PESCARA. I danni causati dall’eccezionale ondata di maltempo che si è abbattuta su Pescara il 10 luglio scorso è costata cara al Comune. Le ditte che hanno effettuato gli interventi di emergenza per ripristinare la viabilità nelle strade, danneggiate dalla grandinata e dall’alluvione, hanno presentato il conto: l’ente deve pagare 713.000 euro.
Per adesso non ci sono i soldi in bilancio, per questo la giunta ha approvato martedì scorso una delibera per il riconoscimento della legittimità del debito non inserito nel documento contabile. Questo provvedimento andrà all’esame del consiglio comunale lunedì prossimo, insieme ad altri debiti fuori bilancio. Ma quello per i lavori effettuati dopo la grandinata dovrebbe essere il più grosso.
Le imprese che hanno richiesto i soldi al Comune sono sette. Gli importi variano da 5.024 a 157.335 euro e le spese sono tutte rendicontate. La prima ditta, che ha presentato un conto di 127.073 euro, è intervenuta per ripristinare la viabilità in via delle Fornaci, con la riparazione di un tratto di fogna rotto e la sistemazione del manto stradale dove si era aperta una grossa voragine.
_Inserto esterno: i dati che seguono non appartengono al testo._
(** What follows a successful [BOOTSTRAP_OFF] may start group replication. *)
Lemma joins_off {A} (m : myM (W := W) A) : runs no_on m → joins (sql BOOTSTRAP_OFF;; m).
Proof.
  intros Hm l0 s Hs. assert (joins (sql (W := W) BOOTSTRAP_OFF)) as Hj by (apply joins_runs, runs_sql; [apply plain_setup|reflexivity]).
  specialize (Hj l0 s Hs). unfold mbind, myM_bind, eff_bind. destruct (sql BOOTSTRAP_OFF s) as [[[]|e] s1] eqn:E; [|done].
  destruct (sql_done _ _ _ E) as (l & Hl). eapply good_extend_off; [exact Hj| |apply Hm]. cbn [snd]. by rewrite Hl.
Qed.

Lemma rejoin_joins timeout : joins (rejoin_mgr_group cfg timeout).
Proof.
  assert (∀ q, plain q → joins (sql_quietly (W := W) q)) as Hq.
  { intros q Hq. by apply joins_runs, runs_sql_quietly; [apply plain_setup|]. }
  unfold rejoin_mgr_group. apply joins_try.
  - do 3 (apply joins_bind; [by apply Hq|intros _]). apply joins_bind; [apply joins_runs, quiet_set_channel|intros _].
    apply joins_off. quiet_auto. apply no_on_plain, quiet_poll_until.
  - apply joins_bind; [apply joins_runs, runs_close_pool|intros _; apply joins_runs, runs_ret].
Qed.

Lemma try_rejoin_joins members : joins (_try_rejoin_mgr cfg members).
Proof.
  unfold _try_rejoin_mgr. apply joins_bind; [apply joins_runs, runs_lift|intros [m|]]; [|apply joins_runs, runs_ret].
  apply joins_bind; [apply joins_runs, runs_lift|intros url]. destruct (negb _); [apply joins_runs, runs_ret|].
  apply joins_bind; [apply joins_runs, runs_lift|intros _]. apply joins_bind; [apply rejoin_joins|intros [|]].
  - apply joins_runs. pose proof (quiet_set_role (W := W)). quiet_auto.
  - apply joins_runs, runs_ret.
Qed.

(** C31: In a cycle without the leader lock every START GROUP_REPLICATION is executed with
    group_replication_bootstrap_group off - also when a failed bootstrap has left it on before. *)
Theorem joiner_never_bootstraps members s :
  good (log_of s) (log_of (run_mgr_cycle (W := W) cfg false members s).2).
Proof.
  assert (joins (run_mgr_cycle (W := W) cfg false members)) as Hj; [|by apply Hj].
  unfold run_mgr_cycle. destruct (negb _); [apply joins_runs, runs_ret|].
  apply joins_bind; [apply joins_runs, quiet_mgr_status|intros [|kv status]]; [|apply joins_runs, quiet_follow_group].
  unfold _handle_mgr_majority_loss. apply joins_bind; [apply joins_runs, quiet_executed_gtid|intros g].
  apply joins_bind; [apply joins_runs, runs_lift|intros ps]. destruct (g =? "")%string.
  { cbn. apply joins_or_else; [apply try_rejoin_joins|apply joins_runs, runs_ret]. }
  apply joins_bind; [apply joins_runs, quiet_select|intros [w|]]; [|apply joins_runs, quiet_no_winner].
  apply joins_bind; [apply joins_runs, quiet_clear_fork|intros _].
  destruct (negb _); (apply joins_or_else; [apply try_rejoin_joins|apply joins_runs, runs_ret]).
Qed.
End joins.
(* ===== verification/MgrAgree.v ===== *)
(** * Agreement on the winner of the election

    Nodes that see the same sets never elect different members, even when comparisons fail: whoever
    wins has won the reference election [elect].  When the server answers every comparison, the election is the function [elect] of the
    candidates, which does not depend on their order: all nodes that see the same sets name
    the same winner, and a fork is reported exactly when there is none. *)
From S2P Require Import Prelude Lexing PyDict PyVal Effects Utils DcsData MySQLConn MySQL Mgr MgrElect MgrProps.

Open Scope string_scope.
Open Scope Z_scope.

(** ** The reference election *)

Section elect.
Context (sub : string → string → bool).
Implicit Types (l : list candidate) (a b c d : candidate).

(** The candidates whose set contains all sets *)
Definition greatest l : list candidate := List.filter (λ c, forallb (λ d, sub d.2 c.2) l) l.

(** The smallest of their names *)
Definition elect l : option string :=
  match (greatest l).*1 with [] => None | n :: ns => Some (min_name n ns) end.

Lemma elem_of_filter_bool {A} (p : A → bool) (l : list A) x : x ∈ List.filter p l ↔ x ∈ l ∧ p x = true.
Proof. by rewrite !list_elem_of_In, List.filter_In. Qed.

Lemma forallb_elem {A} (p : A → bool) (l : list A) : forallb p l = true ↔ ∀ x, x ∈ l → p x = true.
Proof. rewrite forallb_forall. by setoid_rewrite list_elem_of_In. Qed.

Lemma elem_of_greatest l c : c ∈ greatest l ↔ c ∈ l ∧ ∀ d, d ∈ l → sub d.2 c.2 = true.
Proof. unfold greatest. by rewrite elem_of_filter_bool, forallb_elem. Qed.

(** [min_name] depends on the names as a set. *)
Lemma min_name_set n ns m ms : (∀ x, x ∈ n :: ns ↔ x ∈ m :: ms) → min_name n ns = min_name m ms.
Proof.
  intros H. apply (anti_symm String.le); apply min_name_least.
  - apply H, min_name_elem.
  - apply H, min_name_elem.
Qed.

Lemma elect_set l l' : (∀ c, c ∈ l ↔ c ∈ l') → elect l = elect l'.
Proof.
  intros H. assert (∀ c, c ∈ greatest l ↔ c ∈ greatest l') as Hg.
  { intros c. rewrite !elem_of_greatest. rewrite H. by setoid_rewrite H. }
  assert (∀ x, x ∈ (greatest l).*1 ↔ x ∈ (greatest l').*1) as Hn.
  { intros x. rewrite !list_elem_of_fmap. by setoid_rewrite Hg. }
  unfold elect. destruct ((greatest l).*1) as [|n ns], ((greatest l').*1) as [|m ms].
  - done.
  - exfalso. apply (elem_of_nil m). apply Hn. left.
  - exfalso. apply (elem_of_nil n). apply Hn. left.
  - f_equal. by apply min_name_set.
Qed.
Lemma elect_None l : elect l = None ↔ ∀ c, c ∈ l → ∃ d, d ∈ l ∧ sub d.2 c.2 = false.
Proof.
  unfold elect. destruct (greatest l) as [|g gs] eqn:Hg; cbn [fmap list_fmap]; split; try done.
  - intros _ c Hc. assert (c ∉ greatest l) as Hn by (rewrite Hg; apply not_elem_of_nil).
    rewrite elem_of_greatest in Hn. destruct (decide (Exists (λ d, sub d.2 c.2 = false) l)) as [He|He]; [by apply Exists_exists in He|].
    destruct Hn. split; [done|]. intros d Hd. apply not_false_iff_true. intros Hf. apply He, Exists_exists. eauto.
  - intros H. assert (g ∈ greatest l) as Hin by (rewrite Hg; left). apply elem_of_greatest in Hin as [Hgl Hall].
    destruct (H g Hgl) as (d & Hd & Hf). by rewrite (Hall d Hd) in Hf.
Qed.
End elect.

(** ** The winner, when comparisons may fail *)

Section sound.
Context {W : Type} `{!Pymysql W, !Mysqld W} (sub : string → string → bool) `{!GtidServer W sub}.
Implicit Types (l : list candidate) (c d : candidate) (s : MySQL * W).

Lemma subset_refl' c : sub c.2 c.2 = true.
Proof using GtidServer0. apply subset_refl. Qed.

(** Candidates that were kept and then found equal are the greatest ones. *)
Lemma kept_greatest l s base rest s' s1 s1' c : normal l → _mgr_maximal_candidates (W := W) l s = (Ok (base :: rest), s') →
  all_equal (W := W) base rest s1 = (Ok true, s1') → c ∈ base :: rest ↔ c ∈ greatest sub l.
Proof using GtidServer0.
  intros Hn Hm He. assert (∀ d, d ∈ base :: rest → d ∈ l) as Hin by (intros d; by eapply maximal_of_sublist).
  assert (normal (base :: rest)) as Hnm by (apply Forall_forall; intros d Hd; by apply (proj1 (Forall_forall _ _) Hn), Hin).
  apply Forall_cons in Hnm as [Hb Hr]. pose proof (all_equal_true sub _ _ _ _ Hb Hr He) as Heq.
  assert (∀ d, d ∈ base :: rest → below sub d base ∧ below sub base d) as Hbase.
  { intros d [->|Hd]%elem_of_cons; [split; apply subset_refl'|]. by destruct (Heq d Hd). }
  rewrite elem_of_greatest. split.
  - intros Hc. split; [by apply Hin|]. intros d Hd. destruct (maximal_above sub _ _ _ _ Hn Hm d Hd) as (e & He' & Hde).
    eapply (subset_trans d.2 e.2); [exact Hde|]. eapply (subset_trans e.2 base.2); [apply (Hbase e He')|apply (Hbase c Hc)].
  - intros [Hc Hall]. destruct (maximal_of_dropped sub _ _ _ _ _ c Hn Hn Hm Hc) as [?|(b & Hb' & _ & Hbc)]; [done|].
    by destruct Hbc; apply Hall.
Qed.

(** Whoever wins an election is the winner of the reference election. *)
Lemma select_sound cfg local_gtid members l w s s' : _mgr_gtid_candidates (my_name cfg) local_gtid members = Ok l →
  select_mgr_bootstrap_winner (W := W) cfg local_gtid members s = (Ok (Some w), s') → elect sub l = Some w.
Proof using GtidServer0.
  intros Hl Hs. pose proof (proper_normal _ (candidates_proper _ _ _ _ Hl)) as Hn.
  unfold select_mgr_bootstrap_winner in Hs. eff_inv Hs. rewrite Hl in Hm. injection Hm as <- <-.
  destruct l as [|c [|c' l]]; [done| |].
  - injection Hs as <- <-. unfold elect, greatest. cbn [List.filter forallb]. by rewrite (subset_refl' c).
  - eff_inv Hs. destruct a as [|base rest]; [done|]. eff_inv Hs. destruct a; [|done]. injection Hs as <- <-.
    assert (∀ x, x ∈ (base :: rest).*1 ↔ x ∈ (greatest sub (c :: c' :: l)).*1) as Hx.
    { intros x. rewrite !list_elem_of_fmap. by setoid_rewrite (kept_greatest _ _ _ _ _ _ _ _ Hn Hm Hm0). }
    unfold elect. destruct ((greatest sub (c :: c' :: l)).*1) as [|n ns].
    + exfalso. apply (elem_of_nil base.1), Hx. left.
    + f_equal. apply min_name_set. intros x. by rewrite <-Hx.
Qed.
End sound.

(** ** Answers *)

Section exact.
Context {W : Type} `{!Pymysql W, !Mysqld W, !Responsive W}.

Lemma setup_answers ps : ∃ ps', session_setup (W := W) ps = (Ok (), ps').
Proof.
  destruct ps as [p w]. unfold session_setup, execute, run_statement, mbind, connM_bind, eff_bind. cbn [snd fst].
  destruct (answers "SET SESSION TRANSACTION ISOLATION LEVEL READ COMMITTED" [] w) as (r & w1 & ->); [set_solver|]. cbn [snd fst raised].
  destruct (answers "SET autocommit = 1" [] w1) as (r' & w2 & ->); [set_solver|]. cbn. eauto.
Qed.

Lemma conn_get_answers ps : ∃ ps', conn_get (W := W) ps = (Ok (), ps').
Proof.
  destruct ps as [p w]. unfold conn_get. change ((pool_ ≫= ?k) (p, w)) with (k p (p, w)). cbv beta.
  destruct (connected p); cbn [negb].
  - unfold try_except, driver. cbn [snd fst]. destruct (pings w) as (w1 & ->). cbn. eauto.
  - unfold conn_establish, mbind, connM_bind, eff_bind, driver. cbn [snd fst].
    destruct (MgrElect.connects w) as (w1 & ->). cbn [raised update puts snd fst].
    destruct (setup_answers (set_connected true p, w1)) as ([p2 w2] & ->).
    unfold conn_query_one, try_except, mbind, connM_bind, eff_bind, execute, run_statement. cbn [snd fst].
    destruct (version_known w2) as (v & rows & w3 & ->). cbn. eauto.
Qed.

Lemma conn_query_answers params ps : ∃ rows ps', conn_query (W := W) subset_query params ps = (Ok rows, ps').
Proof.
  unfold conn_query. destruct (conn_get_answers ps) as ([p w] & ->). unfold run_statement. cbn [snd fst].
  destruct (answers subset_query params w) as (r & w1 & ->); [set_solver|]. eauto.
Qed.

Lemma query_answers params ps : ∃ rows ps', _query (W := W) subset_query params ps = (Ok rows, ps').
Proof.
  unfold _query, closing, attempt, mbind, connM_bind, eff_bind. destruct (conn_get_answers ps) as (ps1 & ->).
  destruct (conn_query_answers params ps1) as (r & ps2 & ->). eauto.
Qed.

Context (sub : string → string → bool) `{!GtidServer W sub}.
Implicit Types (l : list candidate) (a b c d : candidate) (s : MySQL * W).

Lemma relation_exact a b s : collapse a.2 = a.2 ∧ a.2 ≠ "" → collapse b.2 = b.2 ∧ b.2 ≠ "" →
  ∃ s', gtid_relation (W := W) a.2 b.2 s = (Ok (related sub a.2 b.2), s').
Proof.
  intros [Ha Hna] [Hb Hnb]. unfold gtid_relation. rewrite Ha, Hb. apply String.eqb_neq in Hna, Hnb. rewrite Hna, Hnb. cbn [orb].
  unfold try_, try_except, query_one, conn, _query_one, mbind, connM_bind, myM_bind, eff_bind. cbn [snd fst].
  destruct (query_answers (asked a.2 b.2) (pool s.1, s.2)) as (rows & [p w] & Hq). pose proof Hq as Hrows.
  apply (query_answer sub) in Hrows as ->. unfold asked in Hq. rewrite Hq. cbn [mret connM_ret eff_ret head].
  pose proof (answer_relation sub a.2 b.2) as Hr. unfold answer in *. unfold ret_exc, lift_exc. cbn beta iota.
  rewrite Hr. eauto.
Qed.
Poi, è stato ricostruito un tratto di marciapiedi di via dell’Emigrante e ripristinato alcuni tratti fognari in via Colle Marino, via Canonico e via Pizzoferrato.
Un’altra ditta, che ha presentato fatture per un totale di 156.135 euro, ha effettuato i lavori nelle strade di via Monte Faito, via Fonte Romana, piazza Pierangeli per la rottura di alcuni tratti di fogna e la presenza di voragini nei manti stradali. Gli operai hanno dovuto anche ricostruire le rotatorie di via Monte Faito e piazza Pierangeli divelte dall’alluvione.
Anche la terza impresa, che batte cassa per ottenere il pagamento di 149.718 euro, ha operato per il ripristino della viabilità in strada vicinale Leone, in via di Sotto e al confine con Montesilvano per la rottura di tratti fognari e per la presenza di voragini, nonché per la ricostruzione della rotatoria di via di Sotto angolo via Colli Innamorati.
Altri lavori, da parte di una quarta ditta che ha richiesto 105.604 euro, sono stati effettuati per il ripristino della viabilità in via Colle Orlando, via San Donato, via Colle Cetrullo, via Fontanelle sempre a causa di fogne rotte e voragini.
La quinta impresa è quella che ha chiesto meno al Comune, 5.024 euro, per aver effettuato interventi di spurgo delle fogne e di pulizia per oli o idrocarburi dispersi. Ulteriori 12.107 euro serviranno per pagare la ditta che ha effettuato lavori di messa in sicurezza di una recinzione in muratura del complesso sportivo Febo ex Gesuiti. Infine, l’ultima impresa ha presentato perizie giustificative per 157.335 euro per aver sistemato marciapiedi, manti stradali e sottoservizi in diverse strade dei Colli.